[Data — start]

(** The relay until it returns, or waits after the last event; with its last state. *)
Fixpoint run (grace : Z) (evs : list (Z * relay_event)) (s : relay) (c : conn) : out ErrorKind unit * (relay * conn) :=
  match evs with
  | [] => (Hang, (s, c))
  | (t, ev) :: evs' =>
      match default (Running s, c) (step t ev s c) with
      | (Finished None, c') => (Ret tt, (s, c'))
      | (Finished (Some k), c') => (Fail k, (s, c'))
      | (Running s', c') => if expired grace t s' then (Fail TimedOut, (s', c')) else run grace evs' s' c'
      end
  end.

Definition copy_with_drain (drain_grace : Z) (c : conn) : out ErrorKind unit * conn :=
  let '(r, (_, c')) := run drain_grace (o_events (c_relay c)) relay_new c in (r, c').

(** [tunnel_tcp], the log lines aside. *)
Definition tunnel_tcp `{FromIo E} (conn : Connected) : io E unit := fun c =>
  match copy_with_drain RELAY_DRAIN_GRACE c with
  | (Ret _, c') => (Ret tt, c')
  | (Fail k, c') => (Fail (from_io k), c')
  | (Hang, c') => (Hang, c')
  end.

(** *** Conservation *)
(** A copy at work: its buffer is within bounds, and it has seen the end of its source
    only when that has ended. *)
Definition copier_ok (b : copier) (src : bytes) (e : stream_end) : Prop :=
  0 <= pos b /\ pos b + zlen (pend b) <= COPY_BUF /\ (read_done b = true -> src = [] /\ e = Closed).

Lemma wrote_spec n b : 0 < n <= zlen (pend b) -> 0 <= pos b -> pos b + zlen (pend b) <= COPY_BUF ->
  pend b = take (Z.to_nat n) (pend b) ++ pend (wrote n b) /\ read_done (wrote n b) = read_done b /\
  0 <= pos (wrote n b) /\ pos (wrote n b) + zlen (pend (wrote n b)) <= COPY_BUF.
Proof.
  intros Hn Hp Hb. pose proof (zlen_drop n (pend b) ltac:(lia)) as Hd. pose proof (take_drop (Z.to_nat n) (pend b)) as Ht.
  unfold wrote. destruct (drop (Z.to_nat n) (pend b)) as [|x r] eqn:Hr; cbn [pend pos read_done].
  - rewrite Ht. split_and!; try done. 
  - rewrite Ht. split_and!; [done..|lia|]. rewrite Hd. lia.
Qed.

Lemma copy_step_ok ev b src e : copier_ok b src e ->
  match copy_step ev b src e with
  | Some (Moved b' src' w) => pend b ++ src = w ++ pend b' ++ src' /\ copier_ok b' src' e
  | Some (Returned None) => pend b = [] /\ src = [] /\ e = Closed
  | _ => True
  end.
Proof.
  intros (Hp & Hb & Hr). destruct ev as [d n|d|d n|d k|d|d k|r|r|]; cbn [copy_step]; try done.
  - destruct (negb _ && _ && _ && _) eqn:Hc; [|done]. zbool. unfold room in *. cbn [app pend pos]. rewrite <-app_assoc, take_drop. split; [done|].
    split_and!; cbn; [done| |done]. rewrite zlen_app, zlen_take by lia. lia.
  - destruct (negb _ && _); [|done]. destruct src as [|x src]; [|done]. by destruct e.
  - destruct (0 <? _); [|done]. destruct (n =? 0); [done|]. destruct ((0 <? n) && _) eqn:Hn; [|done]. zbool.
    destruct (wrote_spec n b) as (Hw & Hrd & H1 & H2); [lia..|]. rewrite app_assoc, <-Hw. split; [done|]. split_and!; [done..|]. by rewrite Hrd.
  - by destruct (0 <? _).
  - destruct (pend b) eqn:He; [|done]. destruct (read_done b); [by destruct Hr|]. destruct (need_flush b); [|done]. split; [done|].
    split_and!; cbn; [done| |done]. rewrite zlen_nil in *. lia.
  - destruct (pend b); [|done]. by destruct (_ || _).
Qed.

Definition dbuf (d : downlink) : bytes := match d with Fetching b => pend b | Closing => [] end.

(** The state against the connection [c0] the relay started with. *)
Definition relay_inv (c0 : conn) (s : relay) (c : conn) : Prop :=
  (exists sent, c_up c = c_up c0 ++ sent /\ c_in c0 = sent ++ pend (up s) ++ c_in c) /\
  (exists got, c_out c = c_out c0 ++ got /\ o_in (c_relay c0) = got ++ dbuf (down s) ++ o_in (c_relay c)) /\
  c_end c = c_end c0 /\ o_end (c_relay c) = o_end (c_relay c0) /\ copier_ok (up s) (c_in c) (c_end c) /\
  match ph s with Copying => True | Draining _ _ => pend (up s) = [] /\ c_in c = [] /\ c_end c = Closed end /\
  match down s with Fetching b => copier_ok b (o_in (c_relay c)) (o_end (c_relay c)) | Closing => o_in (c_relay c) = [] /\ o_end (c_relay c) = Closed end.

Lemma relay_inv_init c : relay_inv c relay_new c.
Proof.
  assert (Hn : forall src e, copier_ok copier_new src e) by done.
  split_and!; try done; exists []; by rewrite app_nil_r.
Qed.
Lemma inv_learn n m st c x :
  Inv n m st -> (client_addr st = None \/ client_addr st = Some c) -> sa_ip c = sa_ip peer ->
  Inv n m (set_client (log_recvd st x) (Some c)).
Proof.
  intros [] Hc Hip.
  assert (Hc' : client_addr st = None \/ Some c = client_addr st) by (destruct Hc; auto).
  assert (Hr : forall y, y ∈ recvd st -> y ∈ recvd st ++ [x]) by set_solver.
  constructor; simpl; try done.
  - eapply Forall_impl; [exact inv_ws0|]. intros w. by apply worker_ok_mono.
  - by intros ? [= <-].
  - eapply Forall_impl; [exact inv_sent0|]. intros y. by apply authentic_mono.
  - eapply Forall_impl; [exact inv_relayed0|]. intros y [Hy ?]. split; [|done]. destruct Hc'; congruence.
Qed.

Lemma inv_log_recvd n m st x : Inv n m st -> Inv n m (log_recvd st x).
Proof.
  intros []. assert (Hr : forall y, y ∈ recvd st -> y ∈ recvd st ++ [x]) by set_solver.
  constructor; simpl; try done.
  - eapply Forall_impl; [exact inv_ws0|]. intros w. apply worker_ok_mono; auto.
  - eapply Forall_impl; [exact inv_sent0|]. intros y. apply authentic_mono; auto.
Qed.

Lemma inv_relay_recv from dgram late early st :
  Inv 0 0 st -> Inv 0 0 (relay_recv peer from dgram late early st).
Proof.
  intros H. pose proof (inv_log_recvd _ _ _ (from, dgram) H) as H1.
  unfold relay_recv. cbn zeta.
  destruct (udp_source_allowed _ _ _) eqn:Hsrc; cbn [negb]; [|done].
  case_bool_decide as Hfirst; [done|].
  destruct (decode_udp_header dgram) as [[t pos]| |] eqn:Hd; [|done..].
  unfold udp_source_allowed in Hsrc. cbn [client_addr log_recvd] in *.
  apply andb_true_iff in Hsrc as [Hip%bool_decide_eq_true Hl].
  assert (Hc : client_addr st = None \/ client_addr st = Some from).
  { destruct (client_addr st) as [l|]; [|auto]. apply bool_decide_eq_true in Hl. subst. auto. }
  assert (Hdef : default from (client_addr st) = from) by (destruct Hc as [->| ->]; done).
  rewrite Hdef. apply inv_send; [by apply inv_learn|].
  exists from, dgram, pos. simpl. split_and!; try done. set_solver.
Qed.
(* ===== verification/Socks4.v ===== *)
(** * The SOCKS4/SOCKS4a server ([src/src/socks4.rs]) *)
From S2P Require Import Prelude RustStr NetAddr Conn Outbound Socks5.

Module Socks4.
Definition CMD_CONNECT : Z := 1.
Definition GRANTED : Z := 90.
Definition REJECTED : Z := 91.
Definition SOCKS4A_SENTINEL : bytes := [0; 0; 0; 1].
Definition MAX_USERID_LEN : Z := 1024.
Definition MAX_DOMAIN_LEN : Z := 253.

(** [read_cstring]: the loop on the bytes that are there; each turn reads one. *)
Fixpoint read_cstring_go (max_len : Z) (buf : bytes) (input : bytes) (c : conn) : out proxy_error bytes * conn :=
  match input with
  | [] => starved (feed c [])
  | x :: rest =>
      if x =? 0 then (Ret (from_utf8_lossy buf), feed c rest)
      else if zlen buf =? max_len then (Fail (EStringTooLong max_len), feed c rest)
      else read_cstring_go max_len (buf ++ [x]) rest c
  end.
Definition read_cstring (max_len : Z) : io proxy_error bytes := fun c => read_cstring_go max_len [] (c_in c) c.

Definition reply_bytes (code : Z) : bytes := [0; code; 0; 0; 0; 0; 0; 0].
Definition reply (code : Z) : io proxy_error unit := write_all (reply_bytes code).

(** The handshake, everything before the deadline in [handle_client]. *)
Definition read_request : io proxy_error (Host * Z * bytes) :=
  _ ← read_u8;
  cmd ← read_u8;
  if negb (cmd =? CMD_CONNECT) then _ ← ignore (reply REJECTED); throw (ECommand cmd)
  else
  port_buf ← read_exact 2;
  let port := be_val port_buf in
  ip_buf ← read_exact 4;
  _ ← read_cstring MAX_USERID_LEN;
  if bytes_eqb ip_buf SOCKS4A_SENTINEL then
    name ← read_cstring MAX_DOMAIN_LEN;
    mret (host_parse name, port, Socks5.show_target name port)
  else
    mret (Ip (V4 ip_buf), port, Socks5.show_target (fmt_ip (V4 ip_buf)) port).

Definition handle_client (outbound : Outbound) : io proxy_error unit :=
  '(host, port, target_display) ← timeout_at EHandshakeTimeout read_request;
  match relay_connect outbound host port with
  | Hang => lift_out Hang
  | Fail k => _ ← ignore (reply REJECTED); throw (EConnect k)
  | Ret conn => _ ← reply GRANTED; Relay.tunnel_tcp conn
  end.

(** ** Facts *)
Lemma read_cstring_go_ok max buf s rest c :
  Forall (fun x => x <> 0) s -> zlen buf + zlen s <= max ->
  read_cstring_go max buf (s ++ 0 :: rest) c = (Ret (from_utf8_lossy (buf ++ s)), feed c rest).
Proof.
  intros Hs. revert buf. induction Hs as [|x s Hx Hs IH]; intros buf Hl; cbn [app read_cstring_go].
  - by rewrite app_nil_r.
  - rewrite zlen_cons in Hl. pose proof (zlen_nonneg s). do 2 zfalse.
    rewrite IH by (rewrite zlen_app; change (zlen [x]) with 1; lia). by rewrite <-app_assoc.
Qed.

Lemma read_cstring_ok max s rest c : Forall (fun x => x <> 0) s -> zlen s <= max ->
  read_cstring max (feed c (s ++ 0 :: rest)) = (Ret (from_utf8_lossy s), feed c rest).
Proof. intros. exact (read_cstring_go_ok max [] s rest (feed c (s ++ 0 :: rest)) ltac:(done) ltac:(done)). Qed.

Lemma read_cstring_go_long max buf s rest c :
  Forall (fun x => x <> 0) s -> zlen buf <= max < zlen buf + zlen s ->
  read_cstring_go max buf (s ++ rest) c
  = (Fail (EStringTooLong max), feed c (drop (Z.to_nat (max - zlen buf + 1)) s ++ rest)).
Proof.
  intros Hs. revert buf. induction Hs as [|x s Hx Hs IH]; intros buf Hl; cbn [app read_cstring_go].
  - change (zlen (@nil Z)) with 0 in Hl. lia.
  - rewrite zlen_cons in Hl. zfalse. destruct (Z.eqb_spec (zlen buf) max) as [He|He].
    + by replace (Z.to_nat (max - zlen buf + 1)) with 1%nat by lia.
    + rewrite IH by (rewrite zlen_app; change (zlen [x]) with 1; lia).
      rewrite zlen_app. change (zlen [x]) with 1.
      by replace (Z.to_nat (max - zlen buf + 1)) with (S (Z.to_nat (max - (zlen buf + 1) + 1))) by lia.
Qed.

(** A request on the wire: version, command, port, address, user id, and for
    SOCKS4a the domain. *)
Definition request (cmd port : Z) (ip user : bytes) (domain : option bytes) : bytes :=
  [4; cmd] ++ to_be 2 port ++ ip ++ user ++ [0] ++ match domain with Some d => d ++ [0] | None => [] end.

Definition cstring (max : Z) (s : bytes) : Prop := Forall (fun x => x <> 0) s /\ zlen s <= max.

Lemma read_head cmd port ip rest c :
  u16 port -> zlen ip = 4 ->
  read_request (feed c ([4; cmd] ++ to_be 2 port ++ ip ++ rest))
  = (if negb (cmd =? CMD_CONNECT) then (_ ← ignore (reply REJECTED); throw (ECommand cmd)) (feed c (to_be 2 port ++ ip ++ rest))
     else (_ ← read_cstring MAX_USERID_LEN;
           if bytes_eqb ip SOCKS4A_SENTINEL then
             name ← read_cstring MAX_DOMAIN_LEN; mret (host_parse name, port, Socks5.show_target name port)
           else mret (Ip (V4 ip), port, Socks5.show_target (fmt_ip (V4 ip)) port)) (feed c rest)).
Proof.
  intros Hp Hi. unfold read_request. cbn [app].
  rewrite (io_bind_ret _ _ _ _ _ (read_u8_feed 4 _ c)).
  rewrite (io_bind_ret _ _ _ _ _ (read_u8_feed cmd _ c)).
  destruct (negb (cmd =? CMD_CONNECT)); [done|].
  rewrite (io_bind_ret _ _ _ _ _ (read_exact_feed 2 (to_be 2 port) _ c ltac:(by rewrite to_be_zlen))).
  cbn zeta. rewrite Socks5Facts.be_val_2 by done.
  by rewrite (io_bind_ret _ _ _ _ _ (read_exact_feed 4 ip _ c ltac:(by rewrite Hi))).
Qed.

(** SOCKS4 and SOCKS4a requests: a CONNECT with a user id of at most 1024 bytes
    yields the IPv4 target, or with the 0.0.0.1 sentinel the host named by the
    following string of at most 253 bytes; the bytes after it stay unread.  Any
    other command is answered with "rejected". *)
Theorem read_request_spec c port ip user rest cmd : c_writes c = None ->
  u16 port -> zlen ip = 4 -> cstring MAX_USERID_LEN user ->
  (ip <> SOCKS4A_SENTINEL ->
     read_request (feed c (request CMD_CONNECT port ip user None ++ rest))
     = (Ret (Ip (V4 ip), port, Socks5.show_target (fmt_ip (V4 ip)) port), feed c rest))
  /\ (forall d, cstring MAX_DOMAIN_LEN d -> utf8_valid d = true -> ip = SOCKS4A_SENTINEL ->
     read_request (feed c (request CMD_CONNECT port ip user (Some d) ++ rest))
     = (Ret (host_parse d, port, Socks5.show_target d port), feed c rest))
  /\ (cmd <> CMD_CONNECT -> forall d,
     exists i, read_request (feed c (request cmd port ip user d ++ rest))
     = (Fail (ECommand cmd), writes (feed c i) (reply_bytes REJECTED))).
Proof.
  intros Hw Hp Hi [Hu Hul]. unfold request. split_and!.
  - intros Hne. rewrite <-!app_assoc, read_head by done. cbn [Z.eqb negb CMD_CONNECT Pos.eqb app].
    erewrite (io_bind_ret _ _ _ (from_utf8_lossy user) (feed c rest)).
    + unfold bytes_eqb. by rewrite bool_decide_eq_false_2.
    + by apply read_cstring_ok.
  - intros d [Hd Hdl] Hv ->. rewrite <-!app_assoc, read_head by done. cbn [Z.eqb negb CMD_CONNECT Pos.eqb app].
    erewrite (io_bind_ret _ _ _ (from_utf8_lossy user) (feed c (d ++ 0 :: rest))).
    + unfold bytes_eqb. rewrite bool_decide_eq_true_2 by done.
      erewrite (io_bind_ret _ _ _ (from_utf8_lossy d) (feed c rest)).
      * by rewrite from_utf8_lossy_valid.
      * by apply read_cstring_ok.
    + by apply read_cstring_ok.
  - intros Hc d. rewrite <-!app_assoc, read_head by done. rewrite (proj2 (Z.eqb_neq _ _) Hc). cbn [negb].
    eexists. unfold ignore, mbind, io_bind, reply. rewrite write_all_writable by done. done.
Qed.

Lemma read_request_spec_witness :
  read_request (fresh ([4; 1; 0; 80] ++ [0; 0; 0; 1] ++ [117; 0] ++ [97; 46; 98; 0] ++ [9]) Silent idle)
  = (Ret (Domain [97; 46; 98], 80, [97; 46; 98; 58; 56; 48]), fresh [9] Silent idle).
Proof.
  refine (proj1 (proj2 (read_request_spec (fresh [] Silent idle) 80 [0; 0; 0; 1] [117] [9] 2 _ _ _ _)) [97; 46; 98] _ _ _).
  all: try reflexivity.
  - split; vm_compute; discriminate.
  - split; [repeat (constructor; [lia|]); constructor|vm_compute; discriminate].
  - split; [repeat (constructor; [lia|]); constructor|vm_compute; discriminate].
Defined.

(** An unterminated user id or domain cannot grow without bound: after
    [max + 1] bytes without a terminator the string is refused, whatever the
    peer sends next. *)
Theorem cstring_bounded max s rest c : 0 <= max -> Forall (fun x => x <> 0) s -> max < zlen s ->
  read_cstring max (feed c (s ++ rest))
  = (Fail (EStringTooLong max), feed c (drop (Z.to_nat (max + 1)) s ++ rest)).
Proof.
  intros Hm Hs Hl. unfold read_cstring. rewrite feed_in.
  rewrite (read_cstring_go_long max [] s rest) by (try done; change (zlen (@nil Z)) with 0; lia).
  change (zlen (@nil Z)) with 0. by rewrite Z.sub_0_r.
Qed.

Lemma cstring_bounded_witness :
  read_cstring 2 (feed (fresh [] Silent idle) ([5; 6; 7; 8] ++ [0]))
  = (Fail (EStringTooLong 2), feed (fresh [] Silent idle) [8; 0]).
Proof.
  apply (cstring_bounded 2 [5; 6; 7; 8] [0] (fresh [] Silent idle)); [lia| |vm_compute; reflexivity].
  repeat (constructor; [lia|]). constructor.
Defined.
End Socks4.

[Data — finish]

Goal of the exercise: Repeat the lines from the first one in the records through the line containing "Definition copy_with_drain (drain_grace", exactly as written, and nothing else.

The answer:
(** The relay until it returns, or waits after the last event; with its last state. *)
Fixpoint run (grace : Z) (evs : list (Z * relay_event)) (s : relay) (c : conn) : out ErrorKind unit * (relay * conn) :=
  match evs with
  | [] => (Hang, (s, c))
  | (t, ev) :: evs' =>
      match default (Running s, c) (step t ev s c) with
      | (Finished None, c') => (Ret tt, (s, c'))
      | (Finished (Some k), c') => (Fail k, (s, c'))
      | (Running s', c') => if expired grace t s' then (Fail TimedOut, (s', c')) else run grace evs' s' c'
      end
  end.

Definition copy_with_drain (drain_grace : Z) (c : conn) : out ErrorKind unit * conn :=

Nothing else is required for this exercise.